## AIM OF THE TASK
Restate verbatim the span of lines below between the line with "(c, sig ← Auth.b64_decode" and the line with "Definition middlewareConfigFromEnv (env", including those two lines, and only that span.

## PROVIDED MATERIAL

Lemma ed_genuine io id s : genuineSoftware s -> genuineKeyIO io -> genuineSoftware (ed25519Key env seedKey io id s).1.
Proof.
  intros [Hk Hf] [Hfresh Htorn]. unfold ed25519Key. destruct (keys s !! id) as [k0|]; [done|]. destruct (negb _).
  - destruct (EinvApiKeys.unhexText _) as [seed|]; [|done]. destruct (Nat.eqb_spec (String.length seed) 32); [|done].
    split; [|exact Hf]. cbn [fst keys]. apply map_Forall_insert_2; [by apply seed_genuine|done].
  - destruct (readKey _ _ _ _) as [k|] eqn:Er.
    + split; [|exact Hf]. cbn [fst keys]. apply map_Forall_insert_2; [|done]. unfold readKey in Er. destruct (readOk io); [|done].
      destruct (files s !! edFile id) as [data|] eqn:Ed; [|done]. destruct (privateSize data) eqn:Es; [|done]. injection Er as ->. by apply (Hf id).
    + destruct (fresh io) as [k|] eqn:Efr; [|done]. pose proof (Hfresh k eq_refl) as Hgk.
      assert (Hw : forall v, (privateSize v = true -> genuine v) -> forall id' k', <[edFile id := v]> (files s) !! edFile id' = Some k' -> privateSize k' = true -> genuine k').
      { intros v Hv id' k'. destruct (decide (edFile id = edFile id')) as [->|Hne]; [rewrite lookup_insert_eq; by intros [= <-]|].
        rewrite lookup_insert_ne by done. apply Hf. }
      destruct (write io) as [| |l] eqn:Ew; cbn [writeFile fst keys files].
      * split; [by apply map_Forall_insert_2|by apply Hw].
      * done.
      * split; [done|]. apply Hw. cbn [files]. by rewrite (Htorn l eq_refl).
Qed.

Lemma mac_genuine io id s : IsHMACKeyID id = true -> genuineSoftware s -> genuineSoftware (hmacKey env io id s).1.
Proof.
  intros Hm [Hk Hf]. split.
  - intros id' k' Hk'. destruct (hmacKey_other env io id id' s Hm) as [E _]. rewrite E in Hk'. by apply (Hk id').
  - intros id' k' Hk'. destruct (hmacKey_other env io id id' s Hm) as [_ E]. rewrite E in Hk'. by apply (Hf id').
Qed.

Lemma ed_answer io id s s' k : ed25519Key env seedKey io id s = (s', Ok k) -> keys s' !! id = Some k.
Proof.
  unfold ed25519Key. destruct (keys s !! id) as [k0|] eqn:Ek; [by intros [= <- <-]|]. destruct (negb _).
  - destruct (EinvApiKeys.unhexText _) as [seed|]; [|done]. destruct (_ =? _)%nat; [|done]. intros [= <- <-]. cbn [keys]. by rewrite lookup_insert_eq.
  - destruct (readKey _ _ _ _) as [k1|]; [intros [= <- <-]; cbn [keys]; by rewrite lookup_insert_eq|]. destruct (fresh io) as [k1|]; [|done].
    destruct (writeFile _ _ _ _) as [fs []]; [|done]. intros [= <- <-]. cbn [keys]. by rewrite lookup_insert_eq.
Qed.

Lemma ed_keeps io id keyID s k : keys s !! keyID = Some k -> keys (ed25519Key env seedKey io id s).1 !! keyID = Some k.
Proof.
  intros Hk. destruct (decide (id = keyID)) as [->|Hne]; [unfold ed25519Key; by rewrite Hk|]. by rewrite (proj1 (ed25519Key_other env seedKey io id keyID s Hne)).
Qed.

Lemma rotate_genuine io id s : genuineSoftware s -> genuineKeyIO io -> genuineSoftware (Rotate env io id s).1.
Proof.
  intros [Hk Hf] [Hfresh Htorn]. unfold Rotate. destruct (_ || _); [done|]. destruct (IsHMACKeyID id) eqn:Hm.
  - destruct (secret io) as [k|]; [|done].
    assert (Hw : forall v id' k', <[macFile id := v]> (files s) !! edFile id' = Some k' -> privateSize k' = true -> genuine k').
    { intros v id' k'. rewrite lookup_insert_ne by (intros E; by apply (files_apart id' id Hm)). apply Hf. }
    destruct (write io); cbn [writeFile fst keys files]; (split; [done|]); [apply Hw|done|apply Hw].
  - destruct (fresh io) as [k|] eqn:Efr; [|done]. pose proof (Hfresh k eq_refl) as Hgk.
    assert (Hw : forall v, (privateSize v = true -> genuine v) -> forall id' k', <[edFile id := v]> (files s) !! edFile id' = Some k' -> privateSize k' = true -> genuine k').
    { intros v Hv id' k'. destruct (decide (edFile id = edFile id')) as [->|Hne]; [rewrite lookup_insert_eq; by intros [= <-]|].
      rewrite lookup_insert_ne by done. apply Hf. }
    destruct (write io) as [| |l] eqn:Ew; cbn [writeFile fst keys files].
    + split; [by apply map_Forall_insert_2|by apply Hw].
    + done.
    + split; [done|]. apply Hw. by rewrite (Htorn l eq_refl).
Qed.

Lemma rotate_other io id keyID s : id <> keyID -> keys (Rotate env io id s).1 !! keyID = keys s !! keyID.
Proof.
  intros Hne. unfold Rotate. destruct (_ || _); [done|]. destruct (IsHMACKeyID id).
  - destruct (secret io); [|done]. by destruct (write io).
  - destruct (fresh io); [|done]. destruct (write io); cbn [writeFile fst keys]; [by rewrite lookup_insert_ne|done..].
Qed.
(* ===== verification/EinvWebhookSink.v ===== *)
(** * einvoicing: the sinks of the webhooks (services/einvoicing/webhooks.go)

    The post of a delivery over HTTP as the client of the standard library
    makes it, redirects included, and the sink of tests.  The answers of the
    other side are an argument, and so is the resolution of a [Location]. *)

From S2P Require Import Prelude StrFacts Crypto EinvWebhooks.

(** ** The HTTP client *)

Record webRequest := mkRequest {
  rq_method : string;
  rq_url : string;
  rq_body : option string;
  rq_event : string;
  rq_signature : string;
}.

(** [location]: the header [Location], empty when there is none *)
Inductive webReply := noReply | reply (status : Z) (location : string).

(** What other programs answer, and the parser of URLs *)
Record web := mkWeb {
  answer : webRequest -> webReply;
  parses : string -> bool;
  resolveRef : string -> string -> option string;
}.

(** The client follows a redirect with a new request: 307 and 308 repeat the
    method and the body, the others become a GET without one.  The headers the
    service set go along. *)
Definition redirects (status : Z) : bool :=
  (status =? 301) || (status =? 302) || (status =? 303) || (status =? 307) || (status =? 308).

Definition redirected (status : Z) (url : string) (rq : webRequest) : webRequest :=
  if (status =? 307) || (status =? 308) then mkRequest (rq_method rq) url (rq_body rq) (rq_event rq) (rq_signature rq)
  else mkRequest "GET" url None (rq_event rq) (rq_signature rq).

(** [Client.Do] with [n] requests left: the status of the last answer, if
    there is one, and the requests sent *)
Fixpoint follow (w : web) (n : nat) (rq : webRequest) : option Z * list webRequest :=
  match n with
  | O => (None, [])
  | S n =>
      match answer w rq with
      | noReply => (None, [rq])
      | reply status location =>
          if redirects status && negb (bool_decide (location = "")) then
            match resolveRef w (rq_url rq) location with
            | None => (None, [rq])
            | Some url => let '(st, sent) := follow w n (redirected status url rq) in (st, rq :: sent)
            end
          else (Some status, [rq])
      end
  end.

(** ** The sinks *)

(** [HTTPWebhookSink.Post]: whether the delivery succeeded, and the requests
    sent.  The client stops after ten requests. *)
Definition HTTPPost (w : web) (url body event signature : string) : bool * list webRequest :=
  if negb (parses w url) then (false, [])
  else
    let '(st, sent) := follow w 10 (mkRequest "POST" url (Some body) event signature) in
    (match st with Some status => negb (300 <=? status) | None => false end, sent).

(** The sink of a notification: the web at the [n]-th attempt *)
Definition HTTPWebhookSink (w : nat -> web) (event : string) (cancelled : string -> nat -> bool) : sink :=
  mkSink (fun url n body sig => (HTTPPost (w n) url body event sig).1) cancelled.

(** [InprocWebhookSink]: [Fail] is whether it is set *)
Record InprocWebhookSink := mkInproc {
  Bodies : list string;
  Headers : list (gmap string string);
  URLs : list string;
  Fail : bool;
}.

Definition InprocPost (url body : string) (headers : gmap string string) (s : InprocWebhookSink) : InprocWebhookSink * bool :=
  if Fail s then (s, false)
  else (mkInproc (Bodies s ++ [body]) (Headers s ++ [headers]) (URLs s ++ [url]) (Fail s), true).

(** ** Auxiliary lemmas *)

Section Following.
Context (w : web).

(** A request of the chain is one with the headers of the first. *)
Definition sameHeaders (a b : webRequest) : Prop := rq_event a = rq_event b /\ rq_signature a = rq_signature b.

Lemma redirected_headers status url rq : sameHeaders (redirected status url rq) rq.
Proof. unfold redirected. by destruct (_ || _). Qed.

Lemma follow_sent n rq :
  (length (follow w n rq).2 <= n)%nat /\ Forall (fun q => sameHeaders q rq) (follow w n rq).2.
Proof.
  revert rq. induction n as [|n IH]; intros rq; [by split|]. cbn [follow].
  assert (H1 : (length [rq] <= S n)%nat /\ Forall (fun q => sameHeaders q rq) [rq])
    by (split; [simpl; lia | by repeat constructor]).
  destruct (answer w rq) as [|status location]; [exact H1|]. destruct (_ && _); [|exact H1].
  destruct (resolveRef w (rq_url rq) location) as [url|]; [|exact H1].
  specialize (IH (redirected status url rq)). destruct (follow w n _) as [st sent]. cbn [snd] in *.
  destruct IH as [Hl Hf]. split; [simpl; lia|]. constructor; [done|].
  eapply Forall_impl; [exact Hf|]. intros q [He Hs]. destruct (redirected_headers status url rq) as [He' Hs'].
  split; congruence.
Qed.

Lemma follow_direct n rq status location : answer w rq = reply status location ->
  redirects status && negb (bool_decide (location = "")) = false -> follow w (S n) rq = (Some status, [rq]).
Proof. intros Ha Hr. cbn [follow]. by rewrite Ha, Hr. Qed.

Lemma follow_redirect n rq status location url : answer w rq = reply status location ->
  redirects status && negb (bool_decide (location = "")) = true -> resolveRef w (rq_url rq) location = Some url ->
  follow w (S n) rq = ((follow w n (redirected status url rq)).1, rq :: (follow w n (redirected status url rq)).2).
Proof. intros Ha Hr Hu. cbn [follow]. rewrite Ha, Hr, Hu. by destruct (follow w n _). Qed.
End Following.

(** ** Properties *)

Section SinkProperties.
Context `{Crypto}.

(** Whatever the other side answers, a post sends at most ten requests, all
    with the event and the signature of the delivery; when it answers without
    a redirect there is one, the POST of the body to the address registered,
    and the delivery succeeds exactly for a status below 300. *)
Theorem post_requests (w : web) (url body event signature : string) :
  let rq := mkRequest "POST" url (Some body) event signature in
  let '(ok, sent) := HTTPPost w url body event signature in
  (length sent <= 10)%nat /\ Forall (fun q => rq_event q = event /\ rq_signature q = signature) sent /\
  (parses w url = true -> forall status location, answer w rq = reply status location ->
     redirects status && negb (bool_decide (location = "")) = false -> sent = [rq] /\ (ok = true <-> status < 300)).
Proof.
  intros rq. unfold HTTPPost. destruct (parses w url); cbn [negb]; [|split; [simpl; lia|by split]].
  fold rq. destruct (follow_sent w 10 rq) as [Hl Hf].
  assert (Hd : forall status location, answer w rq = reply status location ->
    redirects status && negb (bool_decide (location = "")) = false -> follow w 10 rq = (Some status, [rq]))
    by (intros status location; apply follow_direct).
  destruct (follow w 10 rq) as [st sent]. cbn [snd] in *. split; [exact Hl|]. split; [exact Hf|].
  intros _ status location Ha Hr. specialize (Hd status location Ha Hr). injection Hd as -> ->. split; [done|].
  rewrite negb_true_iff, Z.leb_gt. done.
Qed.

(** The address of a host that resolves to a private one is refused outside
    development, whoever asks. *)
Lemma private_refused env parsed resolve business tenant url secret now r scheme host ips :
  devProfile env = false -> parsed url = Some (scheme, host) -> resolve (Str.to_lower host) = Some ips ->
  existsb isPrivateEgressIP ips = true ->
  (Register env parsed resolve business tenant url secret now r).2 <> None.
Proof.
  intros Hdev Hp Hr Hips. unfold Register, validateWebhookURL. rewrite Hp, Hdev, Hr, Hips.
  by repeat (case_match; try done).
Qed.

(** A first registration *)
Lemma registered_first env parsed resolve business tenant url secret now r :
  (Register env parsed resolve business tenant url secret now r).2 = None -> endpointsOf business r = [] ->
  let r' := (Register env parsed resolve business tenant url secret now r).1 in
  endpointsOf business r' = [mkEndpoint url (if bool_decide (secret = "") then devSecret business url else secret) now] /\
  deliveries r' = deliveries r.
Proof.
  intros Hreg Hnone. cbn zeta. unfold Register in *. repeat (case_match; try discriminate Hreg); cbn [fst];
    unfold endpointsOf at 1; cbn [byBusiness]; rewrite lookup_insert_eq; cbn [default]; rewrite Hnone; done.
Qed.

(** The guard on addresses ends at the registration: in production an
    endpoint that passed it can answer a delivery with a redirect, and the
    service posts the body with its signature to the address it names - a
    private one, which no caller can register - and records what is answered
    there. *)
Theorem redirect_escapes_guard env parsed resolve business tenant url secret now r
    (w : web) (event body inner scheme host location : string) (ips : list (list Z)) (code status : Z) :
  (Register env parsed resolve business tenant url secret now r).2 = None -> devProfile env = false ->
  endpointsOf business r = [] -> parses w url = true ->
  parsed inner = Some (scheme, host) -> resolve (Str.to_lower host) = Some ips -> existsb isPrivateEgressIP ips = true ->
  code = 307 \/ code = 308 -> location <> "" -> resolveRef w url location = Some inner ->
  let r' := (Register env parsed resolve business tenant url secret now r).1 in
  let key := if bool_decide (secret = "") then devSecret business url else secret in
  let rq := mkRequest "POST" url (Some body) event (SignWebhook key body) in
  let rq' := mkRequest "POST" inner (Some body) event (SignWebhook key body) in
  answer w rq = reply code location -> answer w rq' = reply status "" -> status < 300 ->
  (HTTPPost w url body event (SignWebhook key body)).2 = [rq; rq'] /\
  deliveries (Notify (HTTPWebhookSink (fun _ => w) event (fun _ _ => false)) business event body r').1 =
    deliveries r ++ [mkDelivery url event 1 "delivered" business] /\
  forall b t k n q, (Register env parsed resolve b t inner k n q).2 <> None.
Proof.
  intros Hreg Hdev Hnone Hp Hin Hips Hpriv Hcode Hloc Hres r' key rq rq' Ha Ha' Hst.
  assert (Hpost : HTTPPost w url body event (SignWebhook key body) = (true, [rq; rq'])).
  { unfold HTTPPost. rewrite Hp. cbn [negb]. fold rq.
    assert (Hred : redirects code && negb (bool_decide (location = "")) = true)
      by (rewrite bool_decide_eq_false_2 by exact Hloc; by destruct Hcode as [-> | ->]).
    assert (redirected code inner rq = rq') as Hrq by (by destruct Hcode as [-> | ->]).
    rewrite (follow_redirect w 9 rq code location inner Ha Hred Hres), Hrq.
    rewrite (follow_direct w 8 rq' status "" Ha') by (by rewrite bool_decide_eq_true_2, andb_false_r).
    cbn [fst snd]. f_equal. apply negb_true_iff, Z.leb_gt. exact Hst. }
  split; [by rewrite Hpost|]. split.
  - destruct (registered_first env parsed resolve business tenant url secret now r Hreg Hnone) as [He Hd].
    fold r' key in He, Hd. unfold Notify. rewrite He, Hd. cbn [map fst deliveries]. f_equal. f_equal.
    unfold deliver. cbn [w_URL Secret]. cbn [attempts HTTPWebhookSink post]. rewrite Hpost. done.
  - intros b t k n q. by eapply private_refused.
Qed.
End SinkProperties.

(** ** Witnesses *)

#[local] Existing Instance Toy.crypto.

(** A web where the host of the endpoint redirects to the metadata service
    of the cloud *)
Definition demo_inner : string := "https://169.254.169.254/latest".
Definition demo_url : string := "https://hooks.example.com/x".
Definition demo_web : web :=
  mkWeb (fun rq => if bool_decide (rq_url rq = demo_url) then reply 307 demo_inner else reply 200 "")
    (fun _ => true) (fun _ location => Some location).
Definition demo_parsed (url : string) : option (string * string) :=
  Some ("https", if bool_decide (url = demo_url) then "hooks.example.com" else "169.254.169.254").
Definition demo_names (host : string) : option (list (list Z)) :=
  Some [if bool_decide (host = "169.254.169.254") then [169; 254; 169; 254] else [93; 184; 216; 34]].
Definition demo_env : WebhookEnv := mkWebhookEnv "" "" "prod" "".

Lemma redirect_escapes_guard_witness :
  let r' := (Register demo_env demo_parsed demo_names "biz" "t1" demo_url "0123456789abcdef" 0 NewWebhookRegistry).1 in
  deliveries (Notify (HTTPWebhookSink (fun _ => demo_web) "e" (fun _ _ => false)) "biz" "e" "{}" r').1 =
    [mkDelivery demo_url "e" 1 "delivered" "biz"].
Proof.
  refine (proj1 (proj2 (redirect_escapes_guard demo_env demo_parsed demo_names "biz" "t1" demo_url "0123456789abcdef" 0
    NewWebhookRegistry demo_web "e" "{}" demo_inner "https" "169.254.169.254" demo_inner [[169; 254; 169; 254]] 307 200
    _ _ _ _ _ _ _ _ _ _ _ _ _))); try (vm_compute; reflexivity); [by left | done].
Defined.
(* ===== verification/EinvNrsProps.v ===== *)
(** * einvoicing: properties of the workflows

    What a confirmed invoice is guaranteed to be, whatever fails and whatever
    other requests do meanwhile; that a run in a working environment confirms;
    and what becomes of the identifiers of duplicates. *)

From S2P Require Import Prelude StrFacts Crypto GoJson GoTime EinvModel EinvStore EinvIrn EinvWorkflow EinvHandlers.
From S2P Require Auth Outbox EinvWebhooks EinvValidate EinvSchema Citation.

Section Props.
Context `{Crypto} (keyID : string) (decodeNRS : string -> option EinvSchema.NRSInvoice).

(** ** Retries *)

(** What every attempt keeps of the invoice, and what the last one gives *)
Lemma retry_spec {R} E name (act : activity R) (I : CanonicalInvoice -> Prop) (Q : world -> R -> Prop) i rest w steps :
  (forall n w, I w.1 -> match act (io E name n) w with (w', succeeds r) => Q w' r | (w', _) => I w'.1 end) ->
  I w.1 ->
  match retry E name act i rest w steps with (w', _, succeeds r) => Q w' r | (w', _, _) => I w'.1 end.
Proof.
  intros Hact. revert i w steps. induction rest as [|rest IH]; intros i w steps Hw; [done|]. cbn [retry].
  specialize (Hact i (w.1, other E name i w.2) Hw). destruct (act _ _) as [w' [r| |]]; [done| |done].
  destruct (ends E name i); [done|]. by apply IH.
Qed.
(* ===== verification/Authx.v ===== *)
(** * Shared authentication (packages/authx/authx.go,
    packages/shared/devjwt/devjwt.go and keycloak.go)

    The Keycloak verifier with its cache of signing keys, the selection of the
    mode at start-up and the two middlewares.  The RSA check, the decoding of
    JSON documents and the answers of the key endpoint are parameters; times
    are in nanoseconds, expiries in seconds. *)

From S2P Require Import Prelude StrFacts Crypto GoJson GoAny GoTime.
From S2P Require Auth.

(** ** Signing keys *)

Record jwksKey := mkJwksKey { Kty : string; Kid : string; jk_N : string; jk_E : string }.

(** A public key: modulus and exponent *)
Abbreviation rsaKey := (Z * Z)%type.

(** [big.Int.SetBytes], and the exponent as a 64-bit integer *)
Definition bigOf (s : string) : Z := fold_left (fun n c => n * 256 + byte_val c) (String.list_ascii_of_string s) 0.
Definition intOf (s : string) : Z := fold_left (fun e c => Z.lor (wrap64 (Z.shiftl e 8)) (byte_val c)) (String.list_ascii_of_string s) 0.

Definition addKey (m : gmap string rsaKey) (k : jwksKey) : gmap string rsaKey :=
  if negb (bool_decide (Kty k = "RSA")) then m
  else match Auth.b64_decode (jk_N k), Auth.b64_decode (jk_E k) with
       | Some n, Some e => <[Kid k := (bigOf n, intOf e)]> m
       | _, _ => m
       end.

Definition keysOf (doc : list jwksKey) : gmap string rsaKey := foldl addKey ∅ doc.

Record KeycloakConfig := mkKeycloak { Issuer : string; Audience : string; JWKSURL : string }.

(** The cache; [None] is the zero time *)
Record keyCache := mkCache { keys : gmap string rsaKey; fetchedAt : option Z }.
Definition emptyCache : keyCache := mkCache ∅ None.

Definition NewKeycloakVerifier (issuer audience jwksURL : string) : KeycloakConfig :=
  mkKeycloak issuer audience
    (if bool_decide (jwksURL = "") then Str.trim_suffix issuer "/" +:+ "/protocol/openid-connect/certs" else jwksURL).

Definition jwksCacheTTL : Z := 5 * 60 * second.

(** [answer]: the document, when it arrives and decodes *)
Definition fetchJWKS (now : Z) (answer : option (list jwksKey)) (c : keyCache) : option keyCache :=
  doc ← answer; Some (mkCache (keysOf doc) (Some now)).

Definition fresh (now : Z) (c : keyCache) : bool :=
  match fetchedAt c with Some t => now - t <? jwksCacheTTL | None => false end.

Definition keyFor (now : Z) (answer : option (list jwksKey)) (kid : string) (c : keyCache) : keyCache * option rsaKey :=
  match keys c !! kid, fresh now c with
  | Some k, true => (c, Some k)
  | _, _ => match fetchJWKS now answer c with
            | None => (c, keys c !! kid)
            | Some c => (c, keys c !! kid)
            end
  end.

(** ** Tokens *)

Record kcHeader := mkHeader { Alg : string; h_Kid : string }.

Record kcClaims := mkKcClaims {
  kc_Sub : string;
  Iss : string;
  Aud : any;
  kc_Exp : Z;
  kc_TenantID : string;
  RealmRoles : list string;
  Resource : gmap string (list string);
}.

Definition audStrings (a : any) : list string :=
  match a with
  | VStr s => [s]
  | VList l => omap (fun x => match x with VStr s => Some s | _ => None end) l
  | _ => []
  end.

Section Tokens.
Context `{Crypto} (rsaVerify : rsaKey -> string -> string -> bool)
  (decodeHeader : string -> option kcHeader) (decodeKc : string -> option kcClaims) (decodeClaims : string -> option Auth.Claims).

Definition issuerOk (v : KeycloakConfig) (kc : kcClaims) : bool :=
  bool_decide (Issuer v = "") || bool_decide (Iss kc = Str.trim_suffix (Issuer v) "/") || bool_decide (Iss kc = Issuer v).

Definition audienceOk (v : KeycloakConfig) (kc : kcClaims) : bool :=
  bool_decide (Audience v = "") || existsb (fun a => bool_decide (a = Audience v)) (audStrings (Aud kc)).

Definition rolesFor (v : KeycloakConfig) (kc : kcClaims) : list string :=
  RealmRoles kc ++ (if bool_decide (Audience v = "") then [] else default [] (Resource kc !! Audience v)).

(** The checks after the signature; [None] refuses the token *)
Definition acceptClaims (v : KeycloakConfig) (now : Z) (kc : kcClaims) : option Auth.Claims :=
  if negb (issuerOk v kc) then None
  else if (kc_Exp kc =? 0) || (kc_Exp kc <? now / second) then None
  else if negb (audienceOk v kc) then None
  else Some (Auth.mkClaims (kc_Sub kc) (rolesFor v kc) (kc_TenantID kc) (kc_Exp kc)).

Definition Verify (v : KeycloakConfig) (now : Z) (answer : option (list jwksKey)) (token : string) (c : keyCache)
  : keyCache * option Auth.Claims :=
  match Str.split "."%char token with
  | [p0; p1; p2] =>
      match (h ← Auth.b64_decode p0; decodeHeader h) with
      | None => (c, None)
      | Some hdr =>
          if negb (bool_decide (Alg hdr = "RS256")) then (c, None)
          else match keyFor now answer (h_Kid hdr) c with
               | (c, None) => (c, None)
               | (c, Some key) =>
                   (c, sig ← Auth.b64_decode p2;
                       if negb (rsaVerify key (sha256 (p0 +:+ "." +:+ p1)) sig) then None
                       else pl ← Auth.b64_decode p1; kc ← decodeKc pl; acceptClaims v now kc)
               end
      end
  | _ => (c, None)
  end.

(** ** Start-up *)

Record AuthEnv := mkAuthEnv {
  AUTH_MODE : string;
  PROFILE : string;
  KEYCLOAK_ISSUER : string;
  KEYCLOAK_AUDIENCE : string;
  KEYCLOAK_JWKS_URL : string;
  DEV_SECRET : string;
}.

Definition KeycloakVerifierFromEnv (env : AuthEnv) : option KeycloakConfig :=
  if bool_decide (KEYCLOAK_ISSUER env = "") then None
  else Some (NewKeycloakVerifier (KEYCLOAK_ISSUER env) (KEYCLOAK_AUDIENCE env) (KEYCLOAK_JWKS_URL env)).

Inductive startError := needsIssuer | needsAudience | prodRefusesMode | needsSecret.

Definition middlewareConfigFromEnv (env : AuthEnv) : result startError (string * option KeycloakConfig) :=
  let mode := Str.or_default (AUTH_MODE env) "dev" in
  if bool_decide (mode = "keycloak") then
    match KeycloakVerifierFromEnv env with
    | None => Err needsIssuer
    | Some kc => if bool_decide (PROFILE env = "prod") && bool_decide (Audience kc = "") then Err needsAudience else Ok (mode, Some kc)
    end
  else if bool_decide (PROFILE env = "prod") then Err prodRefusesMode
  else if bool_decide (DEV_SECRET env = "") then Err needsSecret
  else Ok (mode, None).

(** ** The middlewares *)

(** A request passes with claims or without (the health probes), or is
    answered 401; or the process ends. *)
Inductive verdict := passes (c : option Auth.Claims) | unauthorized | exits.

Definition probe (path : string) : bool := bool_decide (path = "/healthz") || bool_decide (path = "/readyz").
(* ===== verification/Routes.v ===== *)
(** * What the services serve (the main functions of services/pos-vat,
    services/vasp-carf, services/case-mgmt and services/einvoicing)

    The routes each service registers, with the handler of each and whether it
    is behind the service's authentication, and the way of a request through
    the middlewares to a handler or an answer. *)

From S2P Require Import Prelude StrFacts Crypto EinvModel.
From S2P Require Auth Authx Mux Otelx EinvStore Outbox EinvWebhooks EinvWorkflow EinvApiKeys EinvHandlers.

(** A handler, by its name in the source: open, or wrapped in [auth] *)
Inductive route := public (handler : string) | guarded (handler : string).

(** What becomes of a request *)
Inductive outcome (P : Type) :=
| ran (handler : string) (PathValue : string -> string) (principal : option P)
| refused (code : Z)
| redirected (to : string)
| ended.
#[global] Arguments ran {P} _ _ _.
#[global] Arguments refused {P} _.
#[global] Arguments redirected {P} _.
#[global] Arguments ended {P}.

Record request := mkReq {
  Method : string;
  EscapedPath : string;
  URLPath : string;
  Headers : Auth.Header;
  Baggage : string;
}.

## REPLY
                   (c, sig ← Auth.b64_decode p2;
                       if negb (rsaVerify key (sha256 (p0 +:+ "." +:+ p1)) sig) then None
                       else pl ← Auth.b64_decode p1; kc ← decodeKc pl; acceptClaims v now kc)
               end
      end
  | _ => (c, None)
  end.

(** ** Start-up *)

Record AuthEnv := mkAuthEnv {
  AUTH_MODE : string;
  PROFILE : string;
  KEYCLOAK_ISSUER : string;
  KEYCLOAK_AUDIENCE : string;
  KEYCLOAK_JWKS_URL : string;
  DEV_SECRET : string;
}.

Definition KeycloakVerifierFromEnv (env : AuthEnv) : option KeycloakConfig :=
  if bool_decide (KEYCLOAK_ISSUER env = "") then None
  else Some (NewKeycloakVerifier (KEYCLOAK_ISSUER env) (KEYCLOAK_AUDIENCE env) (KEYCLOAK_JWKS_URL env)).

Inductive startError := needsIssuer | needsAudience | prodRefusesMode | needsSecret.

Definition middlewareConfigFromEnv (env : AuthEnv) : result startError (string * option KeycloakConfig) :=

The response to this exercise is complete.